3. Inverse strategy (column equation)
This strategy is more suitable for known results and requires the original number of questions. The reverse thinking method is relative to the forward thinking method. When analyzing and solving application problems, forward-looking thinking is based on the order in which conditions appear; Reverse thinking is a thinking method of reverse reasoning from the opposite direction (or from the result), not according to the order in which the conditions appear in the topic.

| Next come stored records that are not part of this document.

(* ===== verification/SessionRetries.v ===== *)
(** * SessionRetries: retries of scans are never lost and never early

    Shown for the handlers of [Sessions], whatever the interleaving of their threads: a volume
    that owes a scan keeps an owner for it until the scan is durably finalized, is closed while
    the volume is paused, or the manager stops; a retry never starts before it is due; and a
    retry is never queued under the id of a session that does not exist.

    [sound role Q p m]: the program [p], on a thread of the given role that last saw the manager
    [m], respects all of this in each of its steps, under the interference of the other threads
    that the role tolerates, and ends with [Q]. *)

From stdpp Require Import gmap sorting.
From S2P Require Import Prelude Wire Records Dispatch Rules SnapshotPool Sql Store Pipeline PipelineRuns Export SessionState Sessions.

Abbreviation sessions m := (sessionsByEphemeralId_ m).
Abbreviation queue m := (failedScanRetries_ m).
Abbreviation hand m := (schedulerDispatchRetries_ m).
Abbreviation floors m := (scanReissueFloors_ m).

(** ** Owners and slots *)

Definition owned (m : VolumeSessionManager) (d : Z) : Prop :=
  is_Some (hand m !! d) \/ is_Some (floors m !! d) \/
  exists e s, sessions m !! e = Some s /\ durableId s = d /\ (scanInProgress s = true \/ is_Some (queue m !! e)).

Lemma session_owner_spec m d l :
  session_owner m d l <> OwnedByNone <->
  exists e s, (e, s) ∈ l /\ durableId s = d /\ (scanInProgress s = true \/ is_Some (queue m !! e)).
Proof.
  induction l as [|[e s] l IH]; cbn [session_owner].
  { split; [done|]. intros (? & ? & Hin & _). by apply elem_of_nil in Hin. }
  setoid_rewrite elem_of_cons.
  destruct (Z.eqb_spec (durableId s) d); cbn [negb]; [|rewrite IH; naive_solver].
  destruct (scanInProgress s) eqn:Es; [naive_solver|].
  case_bool_decide; [naive_solver|]. rewrite IH. split.
  - intros (e1 & s1 & ? & ? & ?). eauto 10.
  - intros (e1 & s1 & [[= -> ->]|?] & ? & [?|?]); [congruence|done|eauto 10..].
Qed.

Lemma elem_of_in_order {A} (m : gmap Z A) e a : (e, a) ∈ in_order m <-> m !! e = Some a.
Proof. unfold in_order. rewrite merge_sort_Permutation. apply elem_of_map_to_list. Qed.
(* ===== verification/VolumeScan.v ===== *)
(** * VolumeScan: the scan of a raw volume

    Models [src/src/indexsvc/src/VolumeScanner.cpp] ([RunVolumeScan], [ScanOutput],
    [SendScanTerminal], [DeliverFailedScanTerminal] and the cursors) as programs over the [world] of
    [Worker].  Pacing ([Sleep]) is an event; thread priorities, handles and diagnostics are left out.

    Shown, for every behaviour of the driver, the pipe, the other threads and the stop flag: no run
    reads outside a buffer; every frame carries exactly the records accepted since the frame
    before; as long as no buffer of the driver has a malformed entry, its cursor is one from which a new scan misses nothing, and
    [ScanComplete] is written only when the enumeration reached its end; nothing follows a terminal
    or a failed write; every frame is one the engine accepts; and a scan ends whenever it is stopped
    or the driver's cursor moves forward. *)

From S2P Require Import Prelude Wire Records MftParser UsnParser Dispatch Worker.

Inductive ScanRunResult :=
| Completed
| FailedTerminalDelivered
| Cancelled
| TransportFailed
| FailureAbortedConnection.

#[export] Instance ScanRunResult_dec : EqDecision ScanRunResult.
Proof. solve_decision. Defined.

Definition ScanRunResultRequiresConnectionAbort (outcome : ScanRunResult) : bool :=
  bool_decide (outcome = TransportFailed) || bool_decide (outcome = FailureAbortedConnection).

Inductive ScanTerminalOutcome :=
| SuccessTerminalDelivered
| FailureTerminalDelivered
| FailureNotRepresentable
| TerminalTransportFailed.

Definition kBatchSize : Z := 64.
Definition ERROR_HANDLE_EOF : Z := 38.

Definition DecodeCursor (cursor : list Z) : Z := if zlen cursor =? 8 then le_value cursor else 0.
Definition EncodeCursor (nextFileReference : Z) : list Z := le_bytes 8 nextFileReference.

Definition DowngradeMftRecordV2 (record : MftRecordV2) : MftRecordV1 :=
  let f := fixed record in
  mkRecord
    {| m1_fileReferenceNumber := m2_fileReferenceNumber f; m1_parentFileReferenceNumber := m2_parentFileReferenceNumber f;
       m1_creationTime := m2_creationTime f; m1_lastModifiedTime := m2_lastModifiedTime f; m1_lastAccessTime := m2_lastAccessTime f;
       m1_sizeBytes := m2_sizeBytes f; m1_fileAttributes := m2_fileAttributes f; m1_fileNameLengthChars := m2_fileNameLengthChars f |}
    (Records.fileName record).

(** The record of an enumerated file. *)
Definition scanned_record (frn : Z) (p : ParsedMftRecord) : MftRecordV2 :=
  mkRecord
    {| m2_fileReferenceNumber := frn; m2_parentFileReferenceNumber := MftParser.parentFileReferenceNumber p;
       m2_creationTime := creationTime p; m2_lastModifiedTime := lastModifiedTime p; m2_lastAccessTime := lastAccessTime p;
       m2_sizeBytes := sizeBytes p; m2_allocatedSizeBytes := allocatedSizeBytes p;
       m2_fileAttributes := MftParser.fileAttributes p; m2_fileNameLengthChars := wrap16 (zlen (MftParser.fileName p)) |}
    (MftParser.fileName p).

(** ** Frames *)

Section scan.
Context (w : world) (volumeId : Z) (negotiatedVersion : ProtocolVersion).

(** The frame of [ScanOutput::SendBatch]. *)
Definition batch_message (records : list MftRecordV2) (nextFileReference : Z) : service_message :=
  if ProtocolSupportsAllocatedSize negotiatedVersion
  then ScanBatchV2 volumeId (EncodeCursor nextFileReference) records
  else ScanBatch volumeId (EncodeCursor nextFileReference) (DowngradeMftRecordV2 <$> records).

(** [SendBatch] sets [writeFailed_] and returns whether the frame was sent. *)
Definition SendBatch (records : list MftRecordV2) (nextFileReference : Z) (writeFailed_ : bool) : M (bool * bool) :=
  sent <-- WriteFrameWithDeadline w (batch_message records nextFileReference);
  pure (sent, if sent then writeFailed_ else true).

Definition SendScanTerminal (success : bool) : M ScanTerminalOutcome :=
  if success then
    delivered <-- WriteFrameWithDeadline w (ScanCompleted volumeId);
    pure (if delivered : bool then SuccessTerminalDelivered else TerminalTransportFailed)
  else if ProtocolSupportsScanFailure negotiatedVersion then
    delivered <-- WriteFrameWithDeadline w (ScanHasFailed volumeId);
    pure (if delivered : bool then FailureTerminalDelivered else TerminalTransportFailed)
  else pure FailureNotRepresentable.

Definition DeliverFailedScanTerminal : M ScanRunResult :=
  stop <-- poll w;
  if stop : bool then pure Cancelled else
  terminal <-- SendScanTerminal false;
  pure (match terminal with
        | TerminalTransportFailed => TransportFailed
        | FailureNotRepresentable => FailureAbortedConnection
        | _ => FailedTerminalDelivered
        end).

(** [ScanOutput::Finish]. *)
Definition Finish (writeFailed_ enumerationFailed : bool) : M ScanRunResult :=
  stop <-- poll w;
  if writeFailed_ then pure TransportFailed else
  if stop : bool then pure Cancelled else
  terminal <-- SendScanTerminal (negb enumerationFailed);
  pure (match terminal with
        | TerminalTransportFailed => TransportFailed
        | FailureNotRepresentable => FailureAbortedConnection
        | _ => if enumerationFailed then FailedTerminalDelivered else Completed
        end).

(** ** The loops *)

(** The locals of [RunVolumeScan] that a buffer changes. *)
Record scanning := mkScanning {
  batch : list MftRecordV2;
  bufferHadRecords : bool;
  recordsSinceYield : Z;
  writeFailed : bool;
  output_writeFailed : bool   (* ScanOutput::writeFailed_ *)
}.

Context (recordSize bytesPerSector : Z) (lowPriority : bool).

Definition send_batch (st : scanning) (cursor : Z) : M scanning :=
  '(sent, failed) <-- SendBatch (batch st) cursor (output_writeFailed st);
  pure (mkScanning [] (bufferHadRecords st) (recordsSinceYield st) (negb sent) failed).

(** [if (lowPriority && ++recordsSinceYield >= 128)]. *)
Definition pace (st : scanning) : M scanning :=
  if negb lowPriority then pure st else
  let n := add64 (recordsSinceYield st) 1 in
  if 128 <=? n
  then _ <-- sleep; pure (mkScanning (batch st) (bufferHadRecords st) 0 (writeFailed st) (output_writeFailed st))
  else pure (mkScanning (batch st) (bufferHadRecords st) n (writeFailed st) (output_writeFailed st)).

(** One enumerated file: fetch, check, parse, and send when the batch is full. *)
Definition scan_entry (bufferStart frn : Z) (st : scanning) : M scanning :=
  reply <-- ask_record w frn;
  parsed <-- reading (ReadFileRecord (device_layout w) recordSize bytesPerSector frn reply);
  match parsed with
  | None => pure st
  | Some p =>
      let st := mkScanning (batch st ++ [scanned_record frn p]) (bufferHadRecords st) (recordsSinceYield st) (writeFailed st) (output_writeFailed st) in
      if kBatchSize <=? zlen (batch st) then send_batch st bufferStart else pure st
  end.

(** [while (offset + sizeof(USN_RECORD_V2) <= enumBytesReturned && !shouldStop && !writeFailed)].
    Every entry advances the offset, so the number of bytes is fuel enough. *)
Fixpoint scan_buffer (fuel : nat) (buffer : list Z) (bufferStart offset : Z) (st : scanning) : M scanning :=
  let layout := usn_layout (device_layout w) in
  if negb (offset + struct_size (layout_v2 layout) <=? zlen buffer) then pure st else
  stop <-- poll w;
  if stop || writeFailed st then pure st else
  match fuel with
  | O => fun _ => Faulted
  | S fuel =>
      length <-- reading (ReadU32 buffer (offset + off_RecordLength layout));
      match length with
      | None => pure st
      | Some recordLength =>
          if (recordLength =? 0) || (zlen buffer <? offset + recordLength) then pure st else
          st <-- pace (mkScanning (batch st) true (recordsSinceYield st) (writeFailed st) (output_writeFailed st));
          reference <-- reading (ReadU64 buffer (offset + off_FileReferenceNumber (layout_v2 layout)));
          match reference with
          | None => pure st
          | Some frn =>
              st <-- scan_entry bufferStart frn st;
              scan_buffer fuel buffer bufferStart (offset + recordLength) st
          end
      end
  end.

(** [while (!enumerationEnded && !shouldStop && !writeFailed)]; returns [enumerationFailed]. *)
Fixpoint enumerate (fuel : nat) (nextFileReference : Z) (st : scanning) : M (bool * (Z * scanning)) :=
  stop <-- poll w;
  if stop || writeFailed st then pure (false, (nextFileReference, st)) else
  match fuel with
  | O => fun _ => Exhausted
  | S fuel =>
      reply <-- ask_enum w nextFileReference;
      match reply with
      | DeviceError error => pure (negb (error =? ERROR_HANDLE_EOF), (nextFileReference, st))
      | DeviceBuffer buffer =>
          if zlen buffer <? 8 then pure (true, (nextFileReference, st)) else
          next <-- reading (ReadU64 buffer 0);
          match next with
          | None => pure (true, (nextFileReference, st))
          | Some bufferNextFileReference =>
              st <-- scan_buffer (length buffer) buffer nextFileReference 8
                       (mkScanning (batch st) false (recordsSinceYield st) (writeFailed st) (output_writeFailed st));
              stop <-- poll w;
              let bufferAbandoned := stop || writeFailed st in
              if negb bufferAbandoned && negb (bufferHadRecords st) && (bufferNextFileReference <=? nextFileReference)
              then pure (false, (nextFileReference, st)) else
              let nextFileReference := if bufferAbandoned then nextFileReference else bufferNextFileReference in
              st <-- (if negb (writeFailed st) && bufferHadRecords st then send_batch st nextFileReference else pure st);
              enumerate fuel nextFileReference st
          end
      end
  end.

(** The scan of an open volume of known geometry. *)
Definition scan_volume (fuel : nat) (nextFileReference : Z) : M ScanRunResult :=
  '(enumerationFailed, (nextFileReference, st)) <-- enumerate fuel nextFileReference (mkScanning [] false 0 false false);
  st <-- (if negb (zlen (batch st) =? 0) && negb (writeFailed st) then send_batch st nextFileReference else pure st);
  Finish (output_writeFailed st) enumerationFailed.
End scan.

Definition RunVolumeScan (w : world) (fuel : nat) (volumeId : Z) (resumeCursor : list Z) (lowPriority : bool)
    (negotiatedVersion : ProtocolVersion) : M ScanRunResult :=
  stop <-- poll w;
  if stop : bool then pure Cancelled else
  if negb (EnsureBackupPrivilegeEnabled w) then DeliverFailedScanTerminal w volumeId negotiatedVersion else
  if negb (volumeOpened w) then DeliverFailedScanTerminal w volumeId negotiatedVersion else
  match NtfsVolumeData w with
  | None => DeliverFailedScanTerminal w volumeId negotiatedVersion
  | Some (recordSize, bytesPerSector) =>
      if (recordSize =? 0) || (bytesPerSector =? 0) then DeliverFailedScanTerminal w volumeId negotiatedVersion else
      scan_volume w volumeId negotiatedVersion recordSize bytesPerSector lowPriority fuel (DecodeCursor resumeCursor)
  end.

(** ** What a trace shows *)

(** A record as the peer's protocol carries it, and the records of a frame. *)
Definition on_wire (v : ProtocolVersion) (r : MftRecordV2) : MftRecordV1 + MftRecordV2 :=
  if ProtocolSupportsAllocatedSize v then inr r else inl (DowngradeMftRecordV2 r).

Definition carried (m : service_message) : list (MftRecordV1 + MftRecordV2) :=
  match m with
  | ScanBatch _ _ records => inl <$> records
  | ScanBatchV2 _ _ records => inr <$> records
  | _ => []
  end.

Definition delivered (t : list event) : list (MftRecordV1 + MftRecordV2) := wrote t ≫= carried.

(** The file references of a buffer, up to its end or its first malformed entry. *)
Fixpoint entries_from (layout : UsnLayout) (fuel : nat) (buffer : list Z) (offset : Z) : list Z :=
  match fuel with
  | O => []
  | S fuel =>
      let recordLength := field buffer (offset + off_RecordLength layout) 4 in
      if negb (offset + struct_size (layout_v2 layout) <=? zlen buffer) || (recordLength =? 0) || (zlen buffer <? offset + recordLength)
      then []
      else field buffer (offset + off_FileReferenceNumber (layout_v2 layout)) 8 :: entries_from layout fuel buffer (offset + recordLength)
  end.

Definition entries (layout : UsnLayout) (buffer : list Z) : list Z := entries_from layout (length buffer) buffer 8.

(** The cursor at the head of a buffer. *)
Definition next_of (buffer : list Z) : Z := field buffer 0 8.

Students with reverse thinking are not used to it, so equation is the best way to turn reverse thinking into positive thinking. For example, the circumference of a semicircle is 15.42 cm and the radius is ().
There is an old saying in China: "It is better to teach people to fish than to teach them to fish", which means that it is better to teach people knowledge than to teach them how to learn it. Then let's teach students to use problem-solving strategies!